Lemma bh_run q b (f : fs) : heads f !! q = Some b → bh q f = Ret b f.
Proof. intros Hb. unfold bh, gets, mbind, M_bind. by rewrite Hb. Qed.
Lemma set_bh_run q b g (f : fs) : heads f !! q = Some b →
  set_bh q g f = Ret tt (f <| heads := <[q := g b]> (heads f) |>).
Proof. intros Hb. unfold set_bh. rewrite (bind_ret _ _ _ _ _ (bh_run q b f Hb)). done. Qed.

Section Service.
Context (c : list event → Z → Z) (m0 : gmap (Z * Z) (list Z)) `{!Controller c m0}.
Implicit Types (R : list hd_request) (p so : Z) (d : handler) (h : list event) (k : fs) (r : hd_request).

(** Interrupts as long as the driver waits for one. *)
Fixpoint service (fuel : nat) : M drv () :=
  match fuel with
  | O => nofuel
  | S n => d ← gets do_hd; if decide (d = h_NULL) then mret () else hd_interrupt c;; service n
  end.

Lemma service_mono n n' Q s : (n ≤ n')%nat → wp (service n) Q s → wp (service n') Q s.
Proof.
  revert n' s. induction n as [|n IH]; intros n' s Hn H; [done|].
  destruct n' as [|n']; [lia|]. cbn [service] in *. apply wp_bind_inv in H. apply wp_bind.
  eapply wp_mono; [exact H|]. intros d s1 H1. cbv beta in H1.
  destruct (decide (d = h_NULL)); [done|]. apply wp_bind_inv in H1. apply wp_bind.
  eapply wp_mono; [exact H1|]. intros [] s2 H2. apply IH; [lia|done].
Qed.

Definition rq_lba r : Z := (rq_cyl r * hd_head + rq_head r) * hd_sect + rq_sector r - 1.
Definition rq_ok r : Prop :=
  0 ≤ rq_hd r ≤ 1 ∧ 0 ≤ rq_sector r < 256 ∧ 0 ≤ rq_head r ≤ 15 ∧ 0 ≤ rq_cyl r < 65536 ∧
  (rq_cmd r = WIN_READ ∨ rq_cmd r = WIN_WRITE) ∧ 0 ≤ rq_bh r.
(** The entry [p] of the table is [r], [n] sectors to go, [e] errors so far. *)
Definition at_entry R p r n e : Prop :=
  1 ≤ p ∧ R !! Z.to_nat (p - 1) = Some (r <| rq_nsector := n |> <| rq_errors := e |>).
Definition kern_ok k (H : gmap Z buffer_head) : Prop := heads k = H ∧ waiters_ok (sch k).

Lemma wp_req p r (Q : hd_request → drv → Prop) s :
  1 ≤ p → request s !! Z.to_nat (p - 1) = Some r → Q r s → wp (req p) Q s.
Proof.
  intros Hp Hr HQ. unfold req. apply wp_bind, wp_gets. eapply wp_of_ret; [apply index_Some; [lia|done]|done].
Qed.
Lemma wp_set_req p r f (Q : () → drv → Prop) R t so d h k :
  1 ≤ p → R !! Z.to_nat (p - 1) = Some r →
  Q tt (Drv (<[Z.to_nat (p - 1) := f r]> R) t so d h k) → wp (set_req p f) Q (Drv R t so d h k).
Proof.
  intros Hp Hr HQ. unfold set_req. apply wp_bind, (wp_req p r); [exact Hp|exact Hr|].
  eapply wp_of_ret; [apply store_in|exact HQ]. apply lookup_lt_Some in Hr. simpl. lia.
Qed.
Lemma wp_this p r n e (Q : hd_request → drv → Prop) R so d h k : at_entry R p r n e →
  Q (r <| rq_nsector := n |> <| rq_errors := e |>) (Drv R p so d h k) → wp this Q (Drv R p so d h k).
Proof. intros [Hp Hr] HQ. unfold this. apply wp_bind, wp_gets. by eapply wp_req. Qed.
Lemma wp_set_this p r n e f n' e' (Q : () → drv → Prop) R so d h k : at_entry R p r n e →
  f (r <| rq_nsector := n |> <| rq_errors := e |>) = r <| rq_nsector := n' |> <| rq_errors := e' |> →
  (at_entry (<[Z.to_nat (p - 1) := r <| rq_nsector := n' |> <| rq_errors := e' |>]> R) p r n' e' →
   Q tt (Drv (<[Z.to_nat (p - 1) := r <| rq_nsector := n' |> <| rq_errors := e' |>]> R) p so d h k)) →
  wp (set_this f) Q (Drv R p so d h k).
Proof.
  intros [Hp Hr] Hf HQ. unfold set_this. apply wp_bind, wp_gets. eapply wp_set_req; [done..|].
  rewrite Hf. apply HQ. split; [done|]. apply list_lookup_insert_eq. by eapply lookup_lt_Some.
Qed.

Lemma command_regs r h' : rq_ok r → reg h' HD_SECTOR = u8 (rq_sector r) → reg h' HD_LCYL = u8 (rq_cyl r) →
  reg h' HD_HCYL = u8 (Z.shiftr (rq_cyl r) 8) →
  reg h' HD_CURRENT = u8 (0xA0 .| Z.shiftl (rq_hd r) 4 .| rq_head r) →
  drive_of h' = rq_hd r ∧ lba_of h' = rq_lba r.
Proof.
  intros (H1 & H2 & H3 & H4 & _) E1 E2 E3 E4. unfold drive_of, lba_of. rewrite E1, E2, E3, E4.
  assert (forallb (λ a, forallb (λ b, (Z.shiftr (u8 (0xA0 .| Z.shiftl a 4 .| b)) 4 .& 1 =? a) &&
    (u8 (0xA0 .| Z.shiftl a 4 .| b) .& 15 =? b)) (upto 16)) (upto 2) = true) as Hall by (vm_compute; reflexivity).
  rewrite forallb_forall in Hall. specialize (Hall (rq_hd r)).
  rewrite forallb_forall in Hall. specialize (fun H => Hall H (rq_head r)).
  destruct (andb_prop _ _ (Hall ltac:(apply list_elem_of_In, elem_of_upto; lia)
    ltac:(apply list_elem_of_In, elem_of_upto; lia))) as [A1%Z.eqb_eq A2%Z.eqb_eq].
  split; [exact A1|]. rewrite A2. unfold rq_lba.
  rewrite (u8_small (rq_sector r)) by done. rewrite Z.shiftr_div_pow2 by lia.
  assert (u8 (rq_cyl r) + 256 * u8 (rq_cyl r / 2 ^ 8) = rq_cyl r) as ->; [|done].
  unfold u8. dlia.
Qed.

(** Offset of the half of the buffer for [n] sectors to go. *)
Definition off_of (n : Z) : nat := Z.to_nat (512 * (n .& 1)).

(** do_request sends the command; a write also sends the first sector. *)
Lemma wp_do_request_read p r n e (Q : () → drv → Prop) R d h k : at_entry R p r n e → rq_ok r →
  rq_cmd r = WIN_READ →
  (∀ h', busy m0 h' WIN_READ (rq_hd r) (rq_lba r) (256 * 0) (stored m0 h) →
     Q tt (Drv R p 0 h_read_intr h' k)) →
  wp (do_request c) Q (Drv R p 0 d h k).
Proof.
  intros [Hp Hr] Hok Hcmd HQ. unfold do_request. apply wp_bind, wp_gets. change (truth (sorting _)) with false.
  cbv iota. apply wp_bind, wp_gets. cbn [this_request]. destruct (Z.eqb_spec p NULL); [unfold NULL in *; lia|].
  apply wp_bind. eapply wp_req; [done..|]. simpl. rewrite Hcmd. change (WIN_READ =? WIN_WRITE) with false.
  change (WIN_READ =? WIN_READ) with true. cbv iota.
  pose proof Hok as (H1 & _ & H3 & _). apply (wp_hd_out c m0); [done..|].
  intros h' G1 G2 G3 G4 G5 G6 G7. apply HQ. destruct (command_regs r h' Hok G2 G3 G4 G5).
  unfold busy. done.
Qed.
Lemma wp_do_request_write p r n e b (Q : () → drv → Prop) R d h k : at_entry R p r n e → rq_ok r →
  rq_cmd r = WIN_WRITE → n = 1 ∨ n = 2 → heads k !! rq_bh r = Some b → length (b_data b) = 1024%nat →
  bytes (b_data b) → good_media (stored m0 h) →
  (∀ h', busy m0 h' WIN_WRITE (rq_hd r) (rq_lba r) (256 * 1)
           (write_sector (stored m0 h) (rq_hd r, rq_lba r) (take 512 (drop (off_of n) (b_data b)))) →
     Q tt (Drv R p 0 h_write_intr h' k)) →
  wp (do_request c) Q (Drv R p 0 d h k).
Proof.
  intros [Hp Hr] Hok Hcmd Hn Hb Hlen Hby Hm HQ. unfold do_request. apply wp_bind, wp_gets. change (truth (sorting _)) with false.
  cbv iota. apply wp_bind, wp_gets. cbn [this_request]. destruct (Z.eqb_spec p NULL); [unfold NULL in *; lia|].
  apply wp_bind. eapply wp_req; [done..|]. simpl. rewrite Hcmd. change (WIN_WRITE =? WIN_WRITE) with true. cbv iota.
  pose proof Hok as (H1 & _ & H3 & _). apply wp_bind, (wp_hd_out c m0); [done..|].
  intros h' G1 G2 G3 G4 G5 G6 G7. destruct (command_regs r h' Hok G2 G3 G4 G5) as [D1 D2].
  apply wp_bind, wp_mloop_first; [lia|]. apply wp_bind, wp_inb. rewrite (ctl_drq h') by done. apply wp_ret.
  exists tt. split; [done|].
  replace (512 * (n .& 1)) with (Z.of_nat (off_of n)) by (by destruct Hn as [-> | ->]).
  eapply (wp_port_write m0 _ b _ (rq_hd r) (rq_lba r) 0 (stored m0 h)); try done.
  - unfold off_of. destruct Hn as [-> | ->]; rewrite Hlen; simpl; lia.
  - intros h2 HB. rewrite Z.add_0_r in HB. apply HQ. exact HB.
Qed.

(** ** The interrupts *)

(** The buffer as a finished request leaves it. *)
Definition finished (b : buffer_head) : buffer_head := b <| b_uptodate := 1 |> <| b_dirt := 0 |> <| b_lock := 0 |>.
Definition failed (b : buffer_head) : buffer_head := b <| b_uptodate := 0 |> <| b_lock := 0 |>.
(** The entry has been given back; the next request is current. *)
Definition released R p r R' : Prop := ∃ r', rq_hd r' = -1 ∧ rq_next r' = rq_next r ∧
  R' = <[Z.to_nat (p - 1) := r']> R.

Lemma wp_kwhen (b : bool) msg (Q : () → fs → Prop) k :
  (∀ k', quiet k k' → Q tt k') → wp (when b (kprint msg)) Q k.
Proof. intros H. apply wp_when; intros _; [by apply wp_kprint|by apply H]. Qed.
Lemma wp_kwake q (Q : () → fs → Prop) k : q ≠ 0 → waiters_ok (sch k) →
  (∀ k', quiet k k' → waiters_ok (sch k') → Q tt k') → wp (wake q) Q k.
Proof.
  intros Hq Hw H. apply wp_wake; [done..|]. apply H; [split; [done|split; [done|]]|]; by intros; apply woken_ok.
Qed.
Lemma wp_unlock q b (Q : () → fs → Prop) k : heads k !! q = Some b → 0 ≤ q → waiters_ok (sch k) →
  (∀ k', kern_ok k' (<[q := b <| b_lock := 0 |>]> (heads k)) → media k' = media k → Q tt k') →
  wp (unlock_buffer q) Q k.
Proof.
  intros Hb Hq Hw HQ. unfold unlock_buffer. apply wp_bind, (wp_bh q b); [done|].
  apply wp_bind, wp_kwhen. intros k1 (E1 & E2 & E3). apply wp_bind, (wp_set_bh q b); [by rewrite E1|]. simpl.
  apply wp_kwake; [by apply b_wait_nonzero|by apply E3|]. intros k2 (F1 & F2 & _) Hw2. apply HQ.
  - split; [rewrite F1; simpl; by rewrite E1|done].
  - by rewrite F2.
Qed.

..............................

## Description of the task
Only certain lines are wanted. Please return exactly those from the top of the data through the line with "eapply wp_mono; [exact H|].".

## Answer for this exercise
Lemma bh_run q b (f : fs) : heads f !! q = Some b → bh q f = Ret b f.
Proof. intros Hb. unfold bh, gets, mbind, M_bind. by rewrite Hb. Qed.
Lemma set_bh_run q b g (f : fs) : heads f !! q = Some b →
  set_bh q g f = Ret tt (f <| heads := <[q := g b]> (heads f) |>).
Proof. intros Hb. unfold set_bh. rewrite (bind_ret _ _ _ _ _ (bh_run q b f Hb)). done. Qed.

Section Service.
Context (c : list event → Z → Z) (m0 : gmap (Z * Z) (list Z)) `{!Controller c m0}.
Implicit Types (R : list hd_request) (p so : Z) (d : handler) (h : list event) (k : fs) (r : hd_request).

(** Interrupts as long as the driver waits for one. *)
Fixpoint service (fuel : nat) : M drv () :=
  match fuel with
  | O => nofuel
  | S n => d ← gets do_hd; if decide (d = h_NULL) then mret () else hd_interrupt c;; service n
  end.

Lemma service_mono n n' Q s : (n ≤ n')%nat → wp (service n) Q s → wp (service n') Q s.
Proof.
  revert n' s. induction n as [|n IH]; intros n' s Hn H; [done|].
  destruct n' as [|n']; [lia|]. cbn [service] in *. apply wp_bind_inv in H. apply wp_bind.
  eapply wp_mono; [exact H|]. intros d s1 H1. cbv beta in H1.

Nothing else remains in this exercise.